§ MATERIAL SHOWN
Lemma root_from_spec fuel l w :
  Forall proper l → length l ≤ fuel →
  match root_from fuel (directory l) w with
  | Ok root => ∃ k, root = directory (take k l) ∧ is_root l k w
  | Err err => err = EOther (templFile +:+ " not found in / or any parent") ∧
      ∀ j, j ≤ length l → Stat w (path_Join [directory (take j l); templFile]) ≠ None
  end.
Proof.
  revert fuel. induction l as [|x l IH] using rev_ind; intros fuel Hl Hf.
  - assert (Dir (directory []) = directory []) as Hd by by vm_compute.
    destruct (Stat w (path_Join [directory []; templFile])) eqn:Es.
    + assert (root_from fuel (directory []) w = Err (EOther (templFile +:+ " not found in / or any parent"))) as ->.
      { destruct fuel; cbn [root_from]; rewrite Es, Hd, bool_decide_eq_true_2 by done; reflexivity. }
      split; [done|]. intros j _. rewrite take_nil. congruence.
    + assert (root_from fuel (directory []) w = Ok (directory [])) as ->.
      { destruct fuel; cbn [root_from]; by rewrite Es. }
      exists 0. split; [done|]. split; [done|]. split; [exact Es|cbn; lia].
  - rewrite length_app in Hf. cbn in Hf. destruct fuel as [|fuel]; [lia|]. cbn [root_from].
    destruct (Stat w _) eqn:Es.
    + destruct (directory_up l x Hl) as [-> Hne]. rewrite bool_decide_eq_false_2 by done.
      apply Forall_app in Hl as [Hl _]. specialize (IH fuel Hl ltac:(lia)).
      assert (∀ j, j ≤ length l → take j (l ++ [x]) = take j l) as Htake by (intros; by apply take_app_le).
      destruct (root_from fuel (directory l) w).
      * destruct IH as (k & -> & Hk & Hs & Hj). exists k. split; [by rewrite Htake|].
        split; [rewrite length_app; lia|]. rewrite Htake by done. split; [done|]. rewrite length_app. cbn [length].
        intros j Hjk. destruct (decide (j ≤ length l)); [rewrite Htake by done; apply Hj; lia|].
        rewrite take_ge by (rewrite length_app; cbn; lia). congruence.
      * destruct IH as [He IH]. split; [exact He|]. rewrite length_app. cbn [length]. intros j Hj. destruct (decide (j ≤ length l)); [rewrite Htake by done; by apply IH|].
        rewrite take_ge by (rewrite length_app; cbn; lia). congruence.
    + exists (length (l ++ [x])). rewrite take_ge by done. split; [done|]. split; [done|].
      rewrite take_ge by done. split; [done|]. lia.
Qed.

(** The message of a failed search names the last directory it looked in, the root,
    and not where it started. *)
Lemma repoRoot_message l w err :
  Getwd w = Ok (directory l) → Forall proper l → repoRoot w = Err err → Error err = ".env.example not found in / or any parent".
Proof.
  intros Hg Hl. unfold repoRoot. rewrite Hg. unfold mbind, res_bind. intros E.
  pose proof (root_from_spec (String.length (directory l)) l w Hl (directory_inj_length l Hl)) as H.
  rewrite E in H. by destruct H as [-> _].
Qed.

(** [Getwd] gives a rooted path of names. *)
Lemma repoRoot_spec l w root :
  Getwd w = Ok (directory l) → Forall proper l → repoRoot w = Ok root → ∃ k, root = directory (take k l) ∧ is_root l k w.
Proof.
  intros Hg Hl. unfold repoRoot. rewrite Hg. unfold mbind, res_bind. intros E.
  pose proof (root_from_spec (String.length (directory l)) l w Hl (directory_inj_length l Hl)) as H.
  by rewrite E in H.
Qed.

(** ** Files *)

Definition same_file (p : string) w w' : Prop := ReadFile w' p = ReadFile w p ∧ OpenFile w' p = OpenFile w p.
Lemma create_runs C nw w shipment evt own :
  String.length w = 8 → replay C ∅ nw w (forget (create_prog shipment evt)) (Ret ()) own →
  runs (create_tx shipment evt) ∅ C () (overlay own C).
Proof.
  intros Hw (a & t & Hr & Ht)%replay_runs; [|done]. destruct a. rewrite run_create in Hr.
  by exists nw, w, t.
Qed.

Lemma record_runs_replayed C nw w req own :
  String.length w = 8 → replay C ∅ nw w (forget (record_prog req)) (Ret ()) own →
  ∃ r, runs (record_tx req) ∅ C r (overlay own C).
Proof.
  intros Hw (r & t & Hr & Ht)%replay_runs; [|done]. rewrite run_record in Hr.
  by exists r, nw, w, t.
Qed.

Lemma settle_runs C L nw w result own :
  String.length w = 8 → replay C L nw w (forget (settle_prog result)) (Ret ()) own →
  runs (mark_tx result;;; fail_tx result) ∅ C () (overlay own C).
Proof.
  intros Hw (r & t & Hr & Ht)%replay_runs; [|done]. rewrite run_settle in Hr.
  exists nw, w, t. split; [done|]. split; [|done]. revert Hr. unfold tx_bind, tx_ret.
  destruct (mark_tx result _) as [[[]|e] t1]; [|done].
  destruct (fail_tx result t1) as [[[]|e] t2]; [|done]. by intros [= _ ->].
Qed.

(** A relay holds the rows of its batch. *)
Lemma relay_holds C log ss t :
  session_ok C log ss → relay_of ss = Some t → ∀ id, id ∈ rt_ids t → id ∈ ss_locks ss.
Proof.
  intros Hok. unfold relay_of. destruct (ss_prog ss) as [p|] eqn:Hp; [|done]. intros Hr.
  destruct (sk_phase _ _ _ Hok _ Hp)
    as [H1 H2 H3 H4 H5|H1 H2 H3 H4|H1 H2|t' b H1 H2 H3 [H4 _] H5|t' H1 H2 [H3 _] H4 H5 H6];
    rewrite Hr in *; simplify_eq; auto.
Qed.

Lemma locked_rows_others s i :
  csys_ok s → locked_rows (omap relay_of (cs_sessions s)) i ⊆ others_locks (cs_sessions s) i.
Proof.
  intros Hok id. unfold locked_rows. rewrite elem_of_list_to_set.
  intros (l & Hl%list_elem_of_In & Hid%list_elem_of_In)%list_elem_of_In%in_concat.
  apply list_elem_of_fmap in Hl as ((j & t) & -> & Hj). cbn in Hid.
  apply elem_of_map_to_list, lookup_delete_Some in Hj as [Hij Hj].
  apply lookup_omap_Some in Hj as (ss & Hr & Hj).
  eapply others_locks_elem; [|exact Hj|]; [done|]. eapply relay_holds; [|done..]. by eapply Hok.
Qed.

Notation sys_step := (sys_step partition_of).

Lemma rollback_abs s i :
  sys_step (abs s) (mkSys (cs_db s) (delete i (omap relay_of (cs_sessions s))) (cs_log s) (cs_offset s) (cs_handled s)).
Proof. apply (step_rollback partition_of (abs s)). Qed.

(** A session that keeps its batch, or never had one, is not seen. *)
Lemma abs_set_same s i ss ss' :
  cs_sessions s !! i = Some ss → relay_of ss' = relay_of ss → abs (set_session s i ss') = abs s.
Proof.
  intros Hi Hr. unfold abs, set_session. cbn. f_equal. apply map_eq. intros j. rewrite !lookup_omap.
  destruct (decide (j = i)) as [->|]; [|by rewrite lookup_insert_ne].
  rewrite lookup_insert_eq, Hi. exact Hr.
Qed.

Lemma abs_set_none s i ss :
  relay_of ss = None → rtc sys_step (abs s) (abs (set_session s i ss)).
Proof.
  intros Hr. apply rtc_once. unfold set_session, abs at 2. cbn. rewrite omap_insert_None by done.
  apply rollback_abs.
Qed.

Lemma exec_sim s i ss o h k locked a v' :
  csys_ok s → cs_sessions s !! i = Some ss → ss_prog ss = Some (Exec o h k) →
  others_locks (cs_sessions s) i ⊆ locked →
  stmt_of locked o (ss_now ss) (overlay (ss_own ss) (cs_db s)) = Ok (a, v') →
  rtc sys_step (abs s) (abs (set_session s i (after_exec ss o k (cs_db s) a v'))).
Proof.
  intros Hok Hi Hp Hlk Hs. pose proof (ck_sessions _ Hok _ _ Hi) as Hss.
  destruct (exec_phase _ _ _ _ _ _ _ _ _ Hss Hp Hs)
    as [_ [(_ & _ & _ & Hsent)|(limit & rows & Hj & Hsent & _ & Hsel & _ & Hsent')]].
  - erewrite abs_set_same; [apply rtc_refl|exact Hi|]. unfold relay_of. cbn [ss_prog after_exec]. by rewrite Hsent, Hp.
  - destruct (scanOutboxEvent <$> rows) as [|evt batch] eqn:Eb.
    { by apply abs_set_none. }
    apply rtc_once. unfold set_session, abs at 2. cbn [cs_db cs_sessions cs_log cs_offset cs_handled].
    erewrite omap_insert_Some by exact Hsent'.
    apply (step_claim partition_of (abs s) i limit locked (evt :: batch) (cs_db s)); cbn.
    + rewrite lookup_omap, Hi. cbn. unfold relay_of. by rewrite Hp.
    + etrans; [by apply locked_rows_others|done].
    + exists (ss_now ss), (ss_bytes ss), (mkTx (ss_now ss) locked [] (ss_bytes ss) (cs_db s)).
      split; [by apply Hss|]. split; [|done].
      unfold claimPending, tx_bind, tx_map_err, exec. cbn [tx_faults tx_now tx_db tx_locked tx_ext tail].
      rewrite Hsel. cbn. by rewrite Eb.
Qed.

§ GOAL OF THE EXERCISE
Your answer should be the lines above, from the line containing "(** A session" up to and including the line containing "split; [by apply Hss|]. split; [|done].", reproduced exactly and with nothing else.

§ OUTPUT BELOW
(** A session that keeps its batch, or never had one, is not seen. *)
Lemma abs_set_same s i ss ss' :
  cs_sessions s !! i = Some ss → relay_of ss' = relay_of ss → abs (set_session s i ss') = abs s.
Proof.
  intros Hi Hr. unfold abs, set_session. cbn. f_equal. apply map_eq. intros j. rewrite !lookup_omap.
  destruct (decide (j = i)) as [->|]; [|by rewrite lookup_insert_ne].
  rewrite lookup_insert_eq, Hi. exact Hr.
Qed.

Lemma abs_set_none s i ss :
  relay_of ss = None → rtc sys_step (abs s) (abs (set_session s i ss)).
Proof.
  intros Hr. apply rtc_once. unfold set_session, abs at 2. cbn. rewrite omap_insert_None by done.
  apply rollback_abs.
Qed.

Lemma exec_sim s i ss o h k locked a v' :
  csys_ok s → cs_sessions s !! i = Some ss → ss_prog ss = Some (Exec o h k) →
  others_locks (cs_sessions s) i ⊆ locked →
  stmt_of locked o (ss_now ss) (overlay (ss_own ss) (cs_db s)) = Ok (a, v') →
  rtc sys_step (abs s) (abs (set_session s i (after_exec ss o k (cs_db s) a v'))).
Proof.
  intros Hok Hi Hp Hlk Hs. pose proof (ck_sessions _ Hok _ _ Hi) as Hss.
  destruct (exec_phase _ _ _ _ _ _ _ _ _ Hss Hp Hs)
    as [_ [(_ & _ & _ & Hsent)|(limit & rows & Hj & Hsent & _ & Hsel & _ & Hsent')]].
  - erewrite abs_set_same; [apply rtc_refl|exact Hi|]. unfold relay_of. cbn [ss_prog after_exec]. by rewrite Hsent, Hp.
  - destruct (scanOutboxEvent <$> rows) as [|evt batch] eqn:Eb.
    { by apply abs_set_none. }
    apply rtc_once. unfold set_session, abs at 2. cbn [cs_db cs_sessions cs_log cs_offset cs_handled].
    erewrite omap_insert_Some by exact Hsent'.
    apply (step_claim partition_of (abs s) i limit locked (evt :: batch) (cs_db s)); cbn.
    + rewrite lookup_omap, Hi. cbn. unfold relay_of. by rewrite Hp.
    + etrans; [by apply locked_rows_others|done].
    + exists (ss_now ss), (ss_bytes ss), (mkTx (ss_now ss) locked [] (ss_bytes ss) (cs_db s)).
      split; [by apply Hss|]. split; [|done].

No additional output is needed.